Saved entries
===

Lemma stream_blobs_ok bs s cur hi :
  0 <= cur -> cur <= hi -> hi <= zlen f -> StronglySorted before bs ->
  Forall (fun b => blob_in_file b /\ cur <= b_Offset b /\ b_Offset b + b_Length b <= hi) bs ->
  exists rest, stream s (slice f cur hi) cur bs = (fold_left deliver bs s, Ok rest).
Proof using Hf Haccept.
  intros Hc0 Hch Hhi Hs. revert s cur Hc0 Hch. induction Hs as [|b bs Hs IH Hall]; intros s cur Hc0 Hch HF; [by eexists|].
  apply Forall_cons in HF as [(Hb & Hcur & Hend) HF]. pose proof Hb as (Hlen & Hoff & Hfit & Hdec). change NonceSize with 16 in Hlen.
  cbn [stream_blobs fold_left]. rewrite i64_id by (unfold is_i64; lia).
  destruct (Z.ltb_spec (b_Offset b - cur) 0); [lia|]. rewrite zlen_slice by lia.
  destruct (Z.ltb_spec (hi - cur) (b_Offset b - cur)); [lia|]. rewrite slice_slice_from by lia.
  unfold ReadFull. rewrite zlen_slice by lia. destruct (Z.ltb_spec (hi - b_Offset b) (b_Length b)); [lia|].
  assert (slice_to (slice f (b_Offset b) hi) (b_Length b) = slice f (b_Offset b) (b_Offset b + b_Length b)) as ->.
  { rewrite <- (slice_slice_to f (b_Offset b) (b_Offset b + b_Length b) hi) by lia. f_equal. lia. }
  assert (slice_from (slice f (b_Offset b) hi) (b_Length b) = slice f (b_Offset b + b_Length b) hi) as ->.
  { rewrite <- (slice_slice_from f (b_Offset b) (b_Offset b + b_Length b) hi) by lia. f_equal. lia. }
  rewrite i64_id by (unfold is_i64; lia). rewrite u64_id by (unfold is_u64; lia).
  change NonceSize with 16. destruct (Z.leb_spec (b_Length b) 16); [lia|]. rewrite Hdec.
  pose proof (Haccept s b Hb) as Ha. unfold deliver at 2. destruct (handleBlobFn s (b_handle b) (Ok (data b))) as [s' err]. cbn in Ha |- *. subst err.
  apply IH; [lia..|]. rewrite Forall_forall in Hall, HF |- *. intros b' Hb'. destruct (HF b' Hb') as (? & ? & ?).
  specialize (Hall b' Hb'). unfold before in Hall. split_and!; try done.
Qed.

Lemma streamPackPart_ok bs s :
  bs <> [] -> StronglySorted before bs -> Forall blob_in_file bs -> part_ s bs = (fold_left deliver bs s, Ok tt).
Proof using Hf Haccept Hload.
  intros Hne Hs HF. destruct bs as [|first bs]; [done|]. unfold streamPackPart, load_attempts.
  assert (Forall (fun b => 0 < b_Length b) (first :: bs)) as Hpos.
  { eapply Forall_impl; [exact HF|]. intros b (Hb & _). change NonceSize with 16 in Hb. lia. }
  destruct (last (first :: bs)) as [l|] eqn:El; [|by apply last_None in El].
  assert (first ∈ first :: bs) as Hin0 by by left. pose proof (last_Some_elem_of _ _ El) as Hinl.
  pose proof HF as HF'. rewrite Forall_forall in HF'. destruct (HF' first Hin0) as (Hl0 & Ho0 & Hf0 & _). destruct (HF' l Hinl) as (Hll & Hol & Hfl & _).
  change NonceSize with 16 in Hl0, Hll. pose proof (ordered_last _ l first Hs Hpos El Hin0) as H0.
  rewrite u64_id by (unfold is_u64; lia). rewrite !i64_id by (unfold is_i64; lia).
  destruct (Hload (b_Offset l + b_Length l - b_Offset first) (b_Offset first)) as (es & rest & -> & Hes); [lia..|].
  rewrite run_attempts_errors by done. cbn [run_attempts].
  replace (b_Offset first + (b_Offset l + b_Length l - b_Offset first)) with (b_Offset l + b_Length l) by lia.
  destruct (stream_blobs_ok (first :: bs) s (b_Offset first) (b_Offset l + b_Length l)) as [rd ->]; [lia..|done| |done]. apply Forall_forall. intros b Hb. split; [by apply HF'|].
  pose proof (ordered_last _ l b Hs Hpos El Hb). split; [|done].
  apply elem_of_cons in Hb as [->|Hb]; [lia|]. apply StronglySorted_inv in Hs as [_ Hall].
  rewrite Forall_forall in Hall. specialize (Hall b Hb). unfold before in Hall. lia.
Qed.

===

** Exercise **
Check every line of the data for the string "rest". Give the number of lines that have it, and only that.

** Result for this task **
2